### Problem to solve
Return nothing but the lines from the line containing "Forall (λ kp, fresh" through the last line of the records, reproduced exactly.

>>>>>

(* ===== verification/Floats.v ===== *)
(** * Whole seconds in 64-bit floats

    The SDK converts a duration to seconds in a float64 and rounds it up
    (common.Int32Ceil, [Seconds] of package time).  For a whole number of seconds
    nothing is lost. *)

From Stdlib Require Import ZArith SpecFloat Lia.
From stdpp Require Import base list strings option.
From S2P Require Import Prelude.
From S2P Require Import Errors.
Local Open Scope Z_scope.

Lemma digits2_pos_bound m : Z.pos m < 2 ^ Z.pos (digits2_pos m) <= 2 * Z.pos m.
Proof.
  induction m as [m IH|m IH|]; simpl digits2_pos; [| |lia];
    rewrite Pos2Z.inj_succ, Z.pow_succ_r by lia; lia.
Qed.

Lemma iter_xO m d :
  Z.pos (Pos.iter xO m d) = Z.pos m * 2 ^ Z.pos d ∧
  digits2_pos (Pos.iter xO m d) = (digits2_pos m + d)%positive.
Proof.
  induction d as [|d [IH1 IH2]] using Pos.peano_ind; [simpl; lia|].
  rewrite Pos.iter_succ. simpl digits2_pos. rewrite IH2, Pos2Z.inj_xO, IH1.
  rewrite Pos2Z.inj_succ, Z.pow_succ_r by lia. lia.
Qed.

(** An integer of at most 53 binary digits is a float64. *)
Lemma binary_round_exact s m :
  Z.pos (digits2_pos m) <= 53 →
  ∃ m' e', binary_round 53 1024 s m 0 = S754_finite s m' e' ∧ -53 < e' <= 0 ∧
    Z.pos m' = Z.pos m * 2 ^ (- e') ∧ Z.pos (digits2_pos m') = 53.
Proof.
  intros Hd. unfold binary_round, shl_align.
  assert (∃ m' e', (match fexp 53 1024 (Z.pos (digits2_pos m) + 0) - 0 with
     | Z.neg d => (Pos.iter xO m d, fexp 53 1024 (Z.pos (digits2_pos m) + 0))
     | _ => (m, 0) end) = (m', e') ∧ -53 < e' <= 0 ∧ Z.pos m' = Z.pos m * 2 ^ (- e') ∧
     fexp 53 1024 (Z.pos (digits2_pos m') + e') = e') as (m' & e' & -> & He & Hm & Hf).
  { unfold fexp, emin. destruct (Z.max _ _ - 0) as [|d|d] eqn:E; [| |].
    - exists m, 0. change (2 ^ (- 0)) with 1. split_and!; try reflexivity; lia.
    - lia.
    - destruct (iter_xO m d) as [I1 I2]. eexists _, _. split; [reflexivity|].
      rewrite I2. split_and!; try lia. rewrite I1. do 2 f_equal. lia. }
  exists m', e'.
  assert (Z.pos (digits2_pos m') = 53) by (unfold fexp, emin in Hf; lia).
  split; [|done]. unfold binary_round_aux, shr_fexp, Zdigits2.
  rewrite Hf, Z.sub_diag. cbn [shr shr_m shr_record_of_loc loc_of_shr_record round_nearest_even].
  rewrite Hf, Z.sub_diag. cbn [shr shr_m shr_record_of_loc].
  by destruct (Z.leb_spec e' (1024 - 53)); [|lia].
Qed.

Lemma float_of_int_exact n :
  n ≠ 0 → Z.abs n < 2 ^ 53 →
  ∃ s m e, float_of_int n = S754_finite s m e ∧ Ceil (S754_finite s m e) = n.
Proof.
  intros H0 Hn. unfold float_of_int, binary_normalize.
  assert (∀ s p, Z.abs n = Z.pos p → (if s : bool then n = Z.neg p else n = Z.pos p) →
    ∃ s' m e, binary_round 53 1024 s p 0 = S754_finite s' m e ∧ Ceil (S754_finite s' m e) = n) as Hgo.
  { intros s p Hp Hs. destruct (binary_round_exact s p) as (m' & e' & E & He & Hm & _).
    - destruct (Z.le_gt_cases (Z.pos (digits2_pos p)) 53) as [?|Hgt]; [done|].
      pose proof (digits2_pos_bound p) as [_ Hb].
      pose proof (Z.pow_le_mono_r 2 54 (Z.pos (digits2_pos p))). lia.
    - exists s, m', e'. split; [done|]. unfold Ceil. 
      assert (Hneg : (if s then Z.neg m' else Z.pos m') = n * 2 ^ (- e')).
      { destruct s; subst n; rewrite <- ?Pos2Z.opp_pos, Hm; lia. }
      rewrite Hneg. case_decide as Hd.
      + assert (e' = 0) as -> by lia. lia.
      + rewrite <- Z.mul_opp_l, Z.div_mul by lia. lia. }
  destruct n as [|p|p]; [done|by apply (Hgo false p)|by apply (Hgo true p)].
Qed.

Lemma Seconds_whole n :
  n ≠ 0 → Z.abs n < 2 ^ 53 → Ceil (Seconds (n * 1000000000)) = n.
Proof.
  intros H0 Hn. unfold Seconds. rewrite Z.quot_mul, Z.rem_mul by lia.
  destruct (float_of_int_exact n H0 Hn) as (s & m & e & -> & <-).
  replace (SFdiv _ _ _ _) with (S754_zero false) by (vm_compute; done).
  reflexivity.
Qed.

Lemma durationToThriftSeconds_whole n :
  n ≠ 0 → - 2 ^ 31 <= n < 2 ^ 31 → durationToThriftSeconds (n * 1000000000) = Some n.
Proof.
  intros H0 Hn. unfold durationToThriftSeconds, Int32Ceil. rewrite decide_False by lia.
  by rewrite Seconds_whole, decide_True by lia.
Qed.
Lemma load_start_agree p : below n p → load_start h' p = load_start h p.
Proof.
  intros Hp. destruct p as [p|]; [|done]. unfold load_start, start_at. simpl.
  rewrite same by auto. destruct (h !! p) as [[| | | | | |a i r m s| |]|] eqn:E; try done.
  rewrite load_bytes_agree, load_retry_agree, !load_map_agree; [done|..];
    (eapply below_field; [by apply Hp|exact E|intros ? ->; simpl; set_solver]).
Qed.

Lemma load_action_agree p : below n p → load_action h' p = load_action h p.
Proof.
  intros Hp. destruct p as [p|]; [|done]. unfold load_action, action_at. simpl.
  rewrite same by auto. destruct (h !! p) as [[]|] eqn:E; try done.
  rewrite load_start_agree; [done|]. eapply below_field; [by apply Hp|exact E|].
  intros x ->. simpl. set_solver.
Qed.

Lemma view_agree r : refs_below n r → view h' r = view h r.
Proof.
  intros (H1 & H2 & H3 & H4). unfold view.
  by rewrite load_spec_agree, load_action_agree, load_policies_agree, load_map_agree.
Qed.
End agree.

(** ** New objects *)

(** [h'] has new objects, which refer to new objects only. *)
Definition grows (h h' : heap) : Prop := ∃ l, h' = h ++ l ∧
  ∀ o r, o ∈ l → r ∈ succs o → (length h <= r < length h')%nat.
Definition fresh (h h' : heap) (p : option nat) : Prop :=
  ∀ q, p = Some q → (length h <= q < length h')%nat.

Lemma grows_refl h : grows h h.
Proof. exists []. rewrite app_nil_r. split; [done|]. set_solver. Qed.

Lemma grows_length h h' : grows h h' → (length h <= length h')%nat.
Proof. intros (l & -> & _). rewrite length_app. lia. Qed.

Lemma grows_trans h h1 h2 : grows h h1 → grows h1 h2 → grows h h2.
Proof.
  intros (l & -> & H1) (k & -> & H2). exists (l ++ k). rewrite (assoc_L (++)).
  split; [done|]. rewrite !length_app in *.
  intros o r [Ho|Ho]%elem_of_app Hr; [specialize (H1 o r Ho Hr)|specialize (H2 o r Ho Hr)]; lia.
Qed.

Lemma grows_alloc h h' o :
  grows h h' → (∀ r, r ∈ succs o → (length h <= r < length h')%nat) → grows h (h' ++ [o]).
Proof.
  intros (l & -> & H) Ho. exists (l ++ [o]). rewrite (assoc_L (++)). split; [done|].
  rewrite !length_app in *. simpl.
  intros x r [Hx| ->%list_elem_of_singleton]%elem_of_app Hr;
    [specialize (H x r Hx Hr)|specialize (Ho r Hr)]; lia.
Qed.

Lemma grows_same h h' q : grows h h' → (q < length h)%nat → h' !! q = h !! q.
Proof. intros (l & -> & _) Hq. by apply lookup_app_l. Qed.

Lemma grows_closed h h' : closed h → grows h h' → closed h'.
Proof.
  intros Hc (l & -> & H) q o r Hq Ho Hr. rewrite length_app in *.
  destruct (decide (q < length h)%nat) as [Hl|Hl].
  - rewrite lookup_app_l in Ho by done. specialize (Hc q o r Hl Ho Hr). lia.
  - rewrite lookup_app_r in Ho by lia. apply list_elem_of_lookup_2 in Ho.
    specialize (H o r Ho Hr). lia.
Qed.

Lemma fresh_none h h' : fresh h h' None.
Proof. done. Qed.
Lemma fresh_below h h' p : fresh h h' p → below (length h') p.
Proof. intros Hp q Hq. destruct (Hp q Hq). lia. Qed.
Lemma fresh_mono h h1 h2 h3 p : grows h h1 → grows h2 h3 → fresh h1 h2 p → fresh h h3 p.
Proof. intros ?%grows_length ?%grows_length Hp q Hq. specialize (Hp q Hq). lia. Qed.
Lemma below_grows h h' p : grows h h' → below (length h) p → below (length h') p.
Proof. intros ?%grows_length Hp q Hq. specialize (Hp q Hq). lia. Qed.

#[local] Hint Resolve grows_refl grows_closed fresh_none fresh_below : core.

(** [m] makes a new object, or returns nil, and [v] is what is read through the
    reference afterwards. *)
Definition makes {A} (load : heap → option nat → A) (v : A) (h : heap)
    (m : M heap (option nat)) : Prop :=
  ∃ p h', m h = (Ret p, h') ∧ grows h h' ∧ fresh h h' p ∧ load h' p = v.

Lemma makes_alloc {A} (load : heap → option nat → A) (v : A) h h' o :
  grows h h' → (∀ r, r ∈ succs o → (length h <= r < length h')%nat) →
  load (h' ++ [o]) (Some (length h')) = v →
  grows h (h' ++ [o]) ∧ fresh h (h' ++ [o]) (Some (length h')) ∧
  load (h' ++ [o]) (Some (length h')) = v.
Proof.
  intros Hg Ho Hv. split_and!; [by apply grows_alloc| |done].
  intros q [= <-]. rewrite length_app. simpl. apply grows_length in Hg. lia.
Qed.

Lemma new_object_makes {A} (make : A → object) (load : heap → option nat → option A) v h :
  (∀ v, succs (make v) = []) → (∀ h v, load (h ++ [make v]) (Some (length h)) = Some v) →
  (∀ h, load h None = None) → makes load v h (new_object make v).
Proof.
  intros Hs Hl Hn. destruct v as [v|]; [|exists None, h; by auto].
  eexists _, _. split; [reflexivity|]. apply makes_alloc; auto. rewrite Hs. set_solver.
Qed.

Lemma lookup_new (h : heap) o : (h ++ [o]) !! length h = Some o.
Proof. by apply list_lookup_middle. Qed.

Lemma new_bytes_makes b h : makes load_bytes b h (new_bytes b).
Proof. apply (new_object_makes ObjBytes load_bytes); [done| |done]. intros. simpl. by rewrite lookup_new. Qed.
Lemma new_strings_makes l h : makes load_strings l h (new_object ObjStrings l).
Proof. apply (new_object_makes ObjStrings load_strings); [done| |done]. intros. simpl. by rewrite lookup_new. Qed.
Lemma new_spec_makes x h : makes load_spec x h (new_object ObjSpec x).
Proof. apply (new_object_makes ObjSpec load_spec); [done| |done]. intros. simpl. by rewrite lookup_new. Qed.
Lemma new_policies_makes x h : makes load_policies x h (new_object ObjPolicies x).
Proof. apply (new_object_makes ObjPolicies load_policies); [done| |done]. intros. simpl. by rewrite lookup_new. Qed.

Lemma new_entries_makes l h :
  closed h → ∃ l' h', new_entries l h = (Ret l', h') ∧ grows h h' ∧
    Forall (λ kp, fresh h h' kp.2) l' ∧ prod_map id (load_bytes h') <$> l' = l.
Proof.
  revert h. induction l as [|[k v] l IH]; intros h Hc; [exists [], h; by auto|].
  destruct (new_bytes_makes v h) as (p & h1 & E1 & G1 & F1 & L1).
  destruct (IH h1) as (l' & h2 & E2 & G2 & F2 & L2); [by eauto|].
  exists ((k, p) :: l'), h2. cbn [new_entries]. run. rewrite E1, E2.
  split_and!; [done|by eapply grows_trans| |].
  - constructor; [by apply (fresh_mono h h h1 h2)|]. eapply Forall_impl; [|exact F2].
    intros kp. by apply (fresh_mono h h1 h2 h2).
  - rewrite fmap_cons, L2. f_equal. unfold prod_map. simpl. f_equal.
    rewrite (load_bytes_agree (length h1) h1 h2); [done| |by eauto].
    intros. by apply grows_same.
Qed.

<<<<<

### Task result
    Forall (λ kp, fresh h h' kp.2) l' ∧ prod_map id (load_bytes h') <$> l' = l.
Proof.
  revert h. induction l as [|[k v] l IH]; intros h Hc; [exists [], h; by auto|].
  destruct (new_bytes_makes v h) as (p & h1 & E1 & G1 & F1 & L1).
  destruct (IH h1) as (l' & h2 & E2 & G2 & F2 & L2); [by eauto|].
  exists ((k, p) :: l'), h2. cbn [new_entries]. run. rewrite E1, E2.
  split_and!; [done|by eapply grows_trans| |].
  - constructor; [by apply (fresh_mono h h h1 h2)|]. eapply Forall_impl; [|exact F2].
    intros kp. by apply (fresh_mono h h1 h2 h2).
  - rewrite fmap_cons, L2. f_equal. unfold prod_map. simpl. f_equal.
    rewrite (load_bytes_agree (length h1) h1 h2); [done| |by eauto].
    intros. by apply grows_same.
Qed.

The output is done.